▶ [TO DO]:
Find how many lines in the material contain "rewrite"; your answer should be that number alone.

▶ [DATA SECTION]:

Definition process_legacy_handover (handover : PrivateKeyHandover) : handler W (option MakerToTakerMessage) :=
  _ ← check (expect_phase [AwaitingPrivateKeyHandover]);
  _ ← check (check_swap_id (pkh_id handover));
  out ← conn cs_outgoing_swapcoins;
  _ ← lift (reject (bool_decide (out = [])) (ME_General "No outgoing swapcoin found"));
  inc ← conn cs_incoming_swapcoins;
  _ ← lift (verify_legacy_privkey_handover (pkh_privkeys handover) inc);
  privkeys ← lift (try_map outgoing_privkey out);
  let inc := store_privkeys (pkh_privkeys handover) inc in
  _ ← set_conn (fun c => {| c with cs_incoming_swapcoins := inc |});
  _ ← st_for_each (fun c => perform (EvSaveIncoming c) (save_incoming_swapcoin c)) inc;
  _ ← set_phase Completed;
  mret (Some (MT_LegacyPrivateKeyHandover {| pkh_id := pkh_id handover; pkh_privkeys := privkeys |})).

Definition handle_legacy_message (message : LegacyTakerMessage) : handler W (option MakerToTakerMessage) :=
  match message with
  | LTM_ReqContractSigsForSender req => process_req_contract_sigs_for_sender req
  | LTM_ProofOfFunding pof => process_proof_of_funding pof
  | LTM_RespContractSigsForRecvrAndSender resp => process_resp_contract_sigs_for_recvr_and_sender resp
  | LTM_ReqContractSigsForRecvr req => process_req_contract_sigs_for_recvr req
  | LTM_PrivateKeyHandover handover => process_legacy_handover handover
  end.
End legacy.

(** ** Order of effects *)

#[export] Hint Resolve emits_ret emits_lift emits_gets emits_conn emits_check emits_set_conn emits_set_phase
  emits_ask emits_perform emits_observe emits_for_each emits_map : emits.

(** Proves that a handler emits only events of a kind. *)
Ltac emits_only :=
  repeat first
    [ solve [auto with emits]
    | apply emits_bind; [|intros ?]
    | apply emits_for_each; intros ?
    | apply emits_map; intros ?
    | apply emits_perform
    | apply emits_observe; intros ?
    | case_match ].

(** What must stand in the trace before the maker's funding may go out: every
    output of every outgoing contract is watched, the watchtower answered, and
    all coins, with the peer's signatures on them, are in the wallet. *)
Definition protected `{BitcoinLib} (inc : list IncomingSwapCoin) (out : list OutgoingSwapCoin)
    (tr : list (Event * bool)) : Prop :=
  (forall c i o, c ∈ out -> output (osc_contract_tx c) !! i = Some o ->
     (EvRegisterWatch {| op_txid := compute_txid (osc_contract_tx c); op_vout := wrap 32 (Z.of_nat i) |}
        (script_pubkey o), true) ∈ tr) /\
  (EvWatchtowerAlive true, true) ∈ tr /\
  (forall c, c ∈ inc -> (EvSaveIncoming c, true) ∈ tr) /\
  (forall c, c ∈ out -> (EvSaveOutgoing c, true) ∈ tr).
Lemma accept_conn data s : hs_conn (accept_taproot_contract (W := W) data s).2 = hs_conn s.
Proof.
  revert s. unfold accept_taproot_contract, accept_incoming, check_sweep_margin. conn_frame.
Qed.
(** Accepting the contract data only waits for confirmations and reads heights. *)
Definition is_chain_reading (e : Event) : Prop :=
  match e with EvConfirmed _ _ | EvHeight _ => True | _ => False end.
Lemma accept_emits data : emits is_chain_reading (accept_taproot_contract (W := W) data).
Proof. unfold accept_taproot_contract, accept_incoming, check_sweep_margin. emits_only; done. Qed.
Lemma accept_no_store data : emits (fun e => ~ is_store e) (accept_taproot_contract (W := W) data).
Proof. eapply emits_weaken; [|apply accept_emits]. by intros [] H1 H2. Qed.
Lemma accept_no_broadcast data : emits (fun e => ~ is_broadcast e) (accept_taproot_contract (W := W) data).
Proof. eapply emits_weaken; [|apply accept_emits]. by intros [] H1 H2. Qed.

Lemma accept_early data (s s' : HandlerState W) a :
  accept_taproot_contract data s = (Ok a, s') -> early (hs_conn s).
Proof.
  unfold accept_taproot_contract. intros Hrun.
  apply st_bind_Ok in Hrun as ([] & s1 & [Hp _]%check_Ok & _). by apply expect_early in Hp; [|set_solver..].
Qed.

Lemma fold_conn {A B} (f : B -> A -> handler W B) xs :
  (forall b x s, hs_conn (f b x s).2 = hs_conn s) ->
  forall b s, hs_conn (st_fold f b xs s).2 = hs_conn s.
Proof.
  intros Hf. induction xs as [|x xs IH]; intros b s; cbn [st_fold]; [done|].
  apply bind_conn; [apply Hf|]. intros a s1. apply IH.
Qed.
Lemma emits_fold {A B} P (f : B -> A -> handler W B) xs :
  (forall b x, emits P (f b x)) -> forall b, emits P (st_fold f b xs).
Proof.
  intros Hf. induction xs as [|x xs IH]; intros b; cbn [st_fold]; [apply emits_ret|].
  apply emits_bind; [apply Hf|]. intros a. apply IH.
Qed.

Lemma make_leg_conn data k tl hs ex legs a s : hs_conn (make_leg (W := W) data k tl hs ex legs a s).2 = hs_conn s.
Proof. revert s. unfold make_leg. conn_frame. Qed.
Lemma make_leg_emits data k tl hs ex legs a :
  emits (fun e => exists am spk, e = EvCreateFunding am spk) (make_leg (W := W) data k tl hs ex legs a).
Proof. unfold make_leg. emits_only. eauto. Qed.

Lemma fund_emits data k total :
  emits (fun e => exists am spk, e = EvCreateFunding am spk) (fund_next_hop (W := W) data k total).
Proof.
  unfold fund_next_hop.
  repeat first [apply emits_fold; intros; apply make_leg_emits | progress emits_only].
Qed.

Lemma fund_keeps data k total : keeps early_taproot early_taproot (fund_next_hop (W := W) data k total).
Proof.
  unfold fund_next_hop.
  repeat first
    [ apply keeps_frame;
      [ intros s; apply fold_conn; intros; apply make_leg_conn
      | apply emits_fold; intros; eapply emits_weaken; [|apply make_leg_emits]; by intros e (? & ? & ->) [] ]
    | apply keeps_set_conn; solve [intros ?; unfold early_taproot, early; cbn; done]
    | apply keeps_bind; [done| |intros ?]
    | solve [keep_frame]
    | case_match ].
Qed.

Lemma arm_legs_keeps inc legs : keeps early_taproot early_taproot (arm_legs (W := W) inc legs).
Proof.
  unfold arm_legs, watch_leg, ensure_watchtower_alive, save_coins. cbv zeta.
  apply keeps_bind; [done|apply keeps_set_conn; by intros ? ?|intros _]. keep_frame.
Qed.

Lemma taproot_contract_keeps data :
  keeps (fun st => conn_inv st /\ cs_protocol st = Taproot) conn_inv (process_taproot_contract (W := W) data).
Proof.
  pose proof early_taproot_inv as Hei. unfold process_taproot_contract.
  apply keeps_guarded with (R := early_taproot); [by intros st [H _]|apply accept_conn|apply accept_no_store| |].
  { intros s a s' Hrun [_ Hp]. split; [by eapply accept_early|done]. }
  intros [[[k pk] total] inc].
  apply keeps_seq with (R := early_taproot); [done|apply fund_keeps|]. intros [legs hs].
  apply keeps_seq with (R := early_taproot); [done|apply arm_legs_keeps|intros _]. unfold send_legs.
  apply keeps_seq with (R := early_taproot); [done| |intros _].
  { apply keeps_frame; [conn_frame|]. apply emits_for_each. apply broadcast_funding_no_store. }
  apply keeps_seq with (R := conn_inv); [done| |intros _].
  { apply keeps_set_conn. intros st [_ Hp] _. split; [done|by left]. }
  apply keeps_seq with (R := conn_inv); [done|apply keeps_store|intros _]. keep_frame.
Qed.

Lemma taproot_handover_keeps h : keeps conn_inv conn_inv (process_taproot_handover (W := W) h).
Proof.
  assert (forall st, sent st -> conn_inv st) as Hsi by (intros st H _; exact H).
  apply keeps_check with (R := sent); [done| |].
  { intros st Hinv Hp%expect_phase_Ok. apply Hinv. set_solver. }
  intros _. do 6 (apply keeps_seq with (R := sent); [done|keep_frame|intros ?]). cbv zeta.
  apply keeps_seq with (R := sent); [done|by apply keeps_set_conn|intros _].
  apply keeps_seq with (R := sent); [done|keep_frame|intros _].
  apply keeps_seq with (R := sent); [done|by apply keeps_set_conn|intros _].
  by apply keeps_weaken with (P := sent) (Q := sent); [| |keep_frame].
Qed.
End invariant.

(** ** The fee is shared exactly *)
Lemma last_max_spec xs : forall i best,
  (forall j b, best = Some (j, b) -> (j < i)%nat) ->
  match last_max_from i best xs with
  | Some (j, m) =>
      Forall (fun x => x <= m) xs /\ (forall k b, best = Some (k, b) -> b <= m) /\
      (best = Some (j, m) \/ exists k, j = (i + k)%nat /\ xs !! k = Some m)
  | None => best = None /\ xs = []
  end.
Proof.
  induction xs as [|x xs IH]; intros i best Hb; cbn [last_max_from].
  { destruct best as [[j b]|]; [|done]. split; [constructor|]. split; [by intros k b' [= <- <-]|by left]. }
  set (best' := match best with Some (_, b) => if b <=? x then Some (i, x) else best | None => Some (i, x) end).
  assert (exists j b, best' = Some (j, b) /\ (j < S i)%nat /\ x <= b /\ (forall k c, best = Some (k, c) -> c <= b) /\
            ((j = i /\ b = x) \/ best = Some (j, b))) as (j & b & Hj & Hlt & Hx & Hbb & Hor).
  { subst best'. destruct best as [[k c]|]; [destruct (Z.leb_spec c x)|].
    - exists i, x. split; [done|]. split; [lia|]. split; [lia|]. split; [by intros ? ? [= <- <-]|by left].
    - exists k, c. split; [done|]. specialize (Hb k c eq_refl). split; [lia|]. split; [lia|].
      split; [by intros ? ? [= <- <-]|by right].
    - exists i, x. split; [done|]. split; [lia|]. split; [lia|]. split; [done|by left]. }
  specialize (IH (S i) best'). rewrite Hj in IH |- *.
  destruct (last_max_from (S i) (Some (j, b)) xs) as [[j' m]|].
  - destruct IH as (Hall & Hm & Hc); [by intros ? ? [= <- <-]|]. specialize (Hm j b eq_refl).
    split; [constructor; [lia|done]|]. split; [intros k c Hk; specialize (Hbb k c Hk); lia|].
    destruct Hc as [[= <- <-]|(k & -> & Hk)].
    + destruct Hor as [[-> ->]|Hor]; [right; exists 0%nat; split; [lia|done]|by left].
    + right. exists (S k). split; [lia|done].
  - destruct IH as [IH _]; [by intros ? ? [= <- <-]|done].
Qed.

Lemma max_index_spec xs :
  xs <> [] -> exists m, xs !! max_index xs = Some m /\ Forall (fun x => x <= m) xs.
Proof.
  intros Hne. unfold max_index. pose proof (last_max_spec xs 0 None) as H.
  destruct (last_max_from 0 None xs) as [[j m]|].
  - destruct H as (Hall & _ & Hc); [done|]. exists m. split; [|done].
    destruct Hc as [|(k & -> & Hk)]; [done|]. by rewrite Nat.add_0_l.
  - destruct H as [_ ->]; [done|]. done.
Qed.

Lemma sum_insert (xs : list Z) i x y :
  xs !! i = Some x -> sum_amounts (<[i := y]> xs) = sum_amounts xs - x + y.
Proof.
  revert i. induction xs as [|z xs IH]; intros [|i] Hi; try done.
  - injection Hi as ->. unfold sum_amounts. cbn. lia.
  - specialize (IH i Hi). change (sum_amounts (<[S i := y]> (z :: xs))) with (z + sum_amounts (<[i := y]> xs)).
    change (sum_amounts (z :: xs)) with (z + sum_amounts xs). lia.
Qed.

Lemma sum_bound (xs : list Z) m : Forall (fun x => x <= m) xs -> sum_amounts xs <= zlen xs * m.
Proof.
  unfold sum_amounts. induction 1 as [|x xs Hx _ IH]; cbn [foldr]; [done|]. rewrite zlen_cons. lia.
Qed.

Lemma sum_nonneg (xs : list Z) : Forall (fun x => 0 <= x) xs -> 0 <= sum_amounts xs.
Proof. unfold sum_amounts. induction 1; cbn [foldr]; lia. Qed.

Lemma wrapping_sum_eq xs :
  Forall (fun x => 0 <= x) xs -> sum_amounts xs < 2 ^ 64 -> wrapping_sum xs = sum_amounts xs.
Proof.
  intros Hall. unfold wrapping_sum.
  enough (forall acc, 0 <= acc -> acc + sum_amounts xs < 2 ^ 64 ->
            fold_left (fun acc x => wrap 64 (acc + x)) xs acc = acc + sum_amounts xs) as H
    by (intros Hs; apply (H 0); lia).
  induction Hall as [|x xs Hx Hxs IH]; intros acc Ha Hs; cbn in *; [unfold sum_amounts; cbn; lia|].
  assert (0 <= sum_amounts xs) by (by apply sum_nonneg). unfold sum_amounts in *. cbn in Hs.
  rewrite wrap_small by (split; lia). rewrite IH by lia. lia.
Qed.

(** Every share is rounded down: the parts that are left over add up to less
    than one unit per contract. *)
Definition after_fee (fee total amt : Z) : Z := amt - fee * amt / total.
(* ===== verification/WalletStore.v ===== *)
(** The wallet's records: the store of src/wallet/storage.rs and the operations
    of src/wallet/api.rs that read and change it without talking to a node.

    Swap coins are kept under the txid of their contract, funding prevouts under
    the contract script the maker approved for them, UTXOs in a cache with what
    is needed to spend them.  A [HashMap] is a [gmap]; the order in which it is
    iterated is the operation of the class [HashIter], of which [HashIterLaws]
    says that it enumerates the map.  Writing the (encrypted) file is the
    operation of the class [WalletFile]. *)
From S2P Require Import Prelude Float64 Bitcoin Messages Contract Errors SwapCoin TakerState.
#[local] Open Scope string_scope.
#[local] Open Scope list_scope.
#[local] Open Scope Z_scope.

#[global] Instance OutPoint_countable : Countable OutPoint.
Proof.
  refine (inj_countable' (fun o => (op_txid o, op_vout o)) (fun p => {| op_txid := p.1; op_vout := p.2 |}) _).
  by intros [].
Defined.

(** ** Iterating a [HashMap] *)
Class HashIter := hash_iter : forall {K V} `{Countable K}, gmap K V -> list (K * V).
Class HashIterLaws (hi : HashIter) : Prop :=
  hash_iter_perm : forall {K V} `{Countable K} (m : gmap K V), hash_iter m ≡ₚ map_to_list m.

Definition hash_values `{HashIter} {K V} `{Countable K} (m : gmap K V) : list V := map snd (hash_iter m).

(** One order among those allowed. *)
Definition key_order : HashIter := fun K V _ _ m => map_to_list m.
#[global] Instance key_order_laws : HashIterLaws key_order.
Proof. by intros K V ? ? m. Qed.

Lemma elem_of_hash_iter `{HashIterLaws} {K V} `{Countable K} (m : gmap K V) k v :
  (k, v) ∈ hash_iter m <-> m !! k = Some v.
Proof. rewrite hash_iter_perm. apply elem_of_map_to_list. Qed.

Lemma elem_of_hash_values `{HashIterLaws} {K V} `{Countable K} (m : gmap K V) v :
  v ∈ hash_values m <-> exists k, m !! k = Some v.
Proof.
  unfold hash_values. rewrite list_elem_of_fmap. split.
  - intros ([k v'] & -> & Hk%elem_of_hash_iter). eauto.
  - intros [k Hk%elem_of_hash_iter]. by exists (k, v).
Qed.
(* ===== verification/MakerApi.v ===== *)
(** The maker server: src/maker/api.rs.

    [MakerServer] holds the swaps in progress, the wallet and what lies outside
    ([D]: clock, chain backend, watch service, randomness, disk), reached through
    the class [MakerOutside].  The operations below are the server's
    implementation of the [Maker] trait; [server_maker] is that instance, so
    that the handlers of [MakerHandlers] and [LegacyHandlers] run on it.  A
    poisoned lock (a thread panicked while holding it) is a flag of the server. *)
From S2P Require Import Prelude Float64 Bitcoin Messages Contract Errors SwapCoin ScriptEval TakerState LegacyVerification MakerHandlers LegacyHandlers WalletStore.
#[local] Open Scope string_scope.
#[local] Open Scope list_scope.
#[local] Open Scope Z_scope.

(** ** State *)
Record SwapState := {
  ss_swap_amount : Amount;
  ss_tx_count : Z;
  ss_timelock : Z;
  ss_protocol : ProtocolVersion;
  ss_phase : SwapPhase;
  ss_incoming_swapcoins : list IncomingSwapCoin;
  ss_outgoing_swapcoins : list OutgoingSwapCoin;
  ss_pending_funding_txes : list Transaction;
  ss_funding_broadcast : bool;
  ss_contract_feerate : f64;
  ss_service_fee_sats : Z;
  ss_reserve_utxo : list OutPoint;
  ss_last_activity : Z;
  ss_swap_start_time : Z;
  ss_refund_locktime_offset : Z;
  ss_funding_confirmation_height : option Z;
}.

Definition SwapState_default (now : Z) : SwapState :=
  {| ss_swap_amount := 0; ss_tx_count := 0; ss_timelock := 0; ss_protocol := Legacy;
     ss_phase := AwaitingHello; ss_incoming_swapcoins := []; ss_outgoing_swapcoins := [];
     ss_pending_funding_txes := []; ss_funding_broadcast := false; ss_contract_feerate := f64_of_Z 0;
     ss_service_fee_sats := 0; ss_reserve_utxo := []; ss_last_activity := now; ss_swap_start_time := now;
     ss_refund_locktime_offset := 0; ss_funding_confirmation_height := None |}.

(** The settings the operations read. *)
Record MakerServerConfig := {
  msc_base_fee : Z;
  msc_amount_relative_fee_pct : f64;
  msc_time_relative_fee_pct : f64;
  msc_min_swap_amount : Z;
  msc_required_confirms : Z;
  msc_supported_protocols : list ProtocolVersion;
}.

Record MakerServer (D : Type) := {
  srv_config : MakerServerConfig;
  srv_wallet : Wallet D;
  srv_wallet_poisoned : bool;
  srv_highest_fidelity_proof : option FidelityProof;
  srv_fidelity_poisoned : bool;
  srv_ongoing_swaps : gmap string SwapState;
  srv_swaps_poisoned : bool;
}.
Arguments srv_config {D} _.
Arguments srv_wallet {D} _.
Arguments srv_wallet_poisoned {D} _.
Arguments srv_highest_fidelity_proof {D} _.
Arguments srv_fidelity_poisoned {D} _.
Arguments srv_ongoing_swaps {D} _.
Arguments srv_swaps_poisoned {D} _.
Arguments Build_MakerServer {D} _ _ _ _ _ _ _.

Record IdleSwapData := {
  isd_swap_id : string;
  isd_protocol : ProtocolVersion;
  isd_swap_amount_sat : Z;
  isd_incoming_swapcoins : list IncomingSwapCoin;
  isd_outgoing_swapcoins : list OutgoingSwapCoin;
  isd_funding_broadcast : bool;
}.

(** [CreateFundingTxesResult] of src/wallet/funding.rs. *)
Record CreateFundingTxesResult := {
  cfr_funding_txes : list Transaction;
  cfr_payment_output_positions : list Z;
  cfr_total_miner_fee : Z;
}.

(** What the server reaches beyond its own records. *)
Class MakerOutside (D : Type) := {
  mo_file :: WalletFile D;
  mo_now : D -> Z;
  mo_watch_alive : D -> bool;
  mo_register_watch_request : OutPoint -> Script -> stateful D WatcherError ();
  mo_get_block_count : stateful D WalletError Z;
  mo_new_connection : stateful D WalletError ();
  mo_get_tx_out : Txid -> Z -> stateful D WalletError (option TxOut);
  mo_tx_block_height : Txid -> stateful D WalletError (option Z);
  mo_wait_for_tx_confirmation : Txid -> Z -> stateful D WalletError ();
  mo_send_tx : Transaction -> stateful D WalletError Txid;
  mo_get_raw_transaction : Txid -> stateful D WalletError Transaction;
  mo_sync_and_save : stateful (Wallet D) WalletError ();
  mo_tweakable_keypair : stateful D WalletError (SecretKey * PublicKey * bytes);
  mo_generate_keypair : D -> SecretKey * D;
  mo_import_swap_address : PublicKey -> PublicKey -> stateful D WalletError ();
  mo_random_secret_key : D -> SecretKey * D;
  mo_create_funding_txes : Amount -> list Script -> f64 -> option (list OutPoint) -> option (list OutPoint) ->
    stateful (Wallet D) WalletError CreateFundingTxesResult;
}.
(* ===== verification/ServerInvariant.v ===== *)
(** The connection invariant over whole runs of the maker server.

    [SwapTable] is the interface between the handlers and the server: an
    invariant of the server's world that every operation of the [Maker] trait
    keeps, that storing a good connection state keeps, and under which only good
    states are restored.  The handlers are proved against the interface; the
    server of [MakerApi] implements it; a step relation interleaves messages on
    any number of connections with the server's background work. *)
From S2P Require Import Prelude Float64 Bitcoin Messages Contract Errors SwapCoin ScriptEval TakerState TaprootLib Taproot LegacyVerification TaprootVerification MakerHandlers LegacyHandlers TaprootHandlers WalletStore MakerApi MakerSwaps MakerFunding.
#[local] Open Scope string_scope.
#[local] Open Scope list_scope.
#[local] Open Scope Z_scope.

(** ** The interface *)
Definition keeps_world {W A} (I : W -> Prop) (op : stateful W MakerError A) : Prop :=
  forall w, I w -> I (op w).2.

▶ [WRITTEN SOLUTION]:
6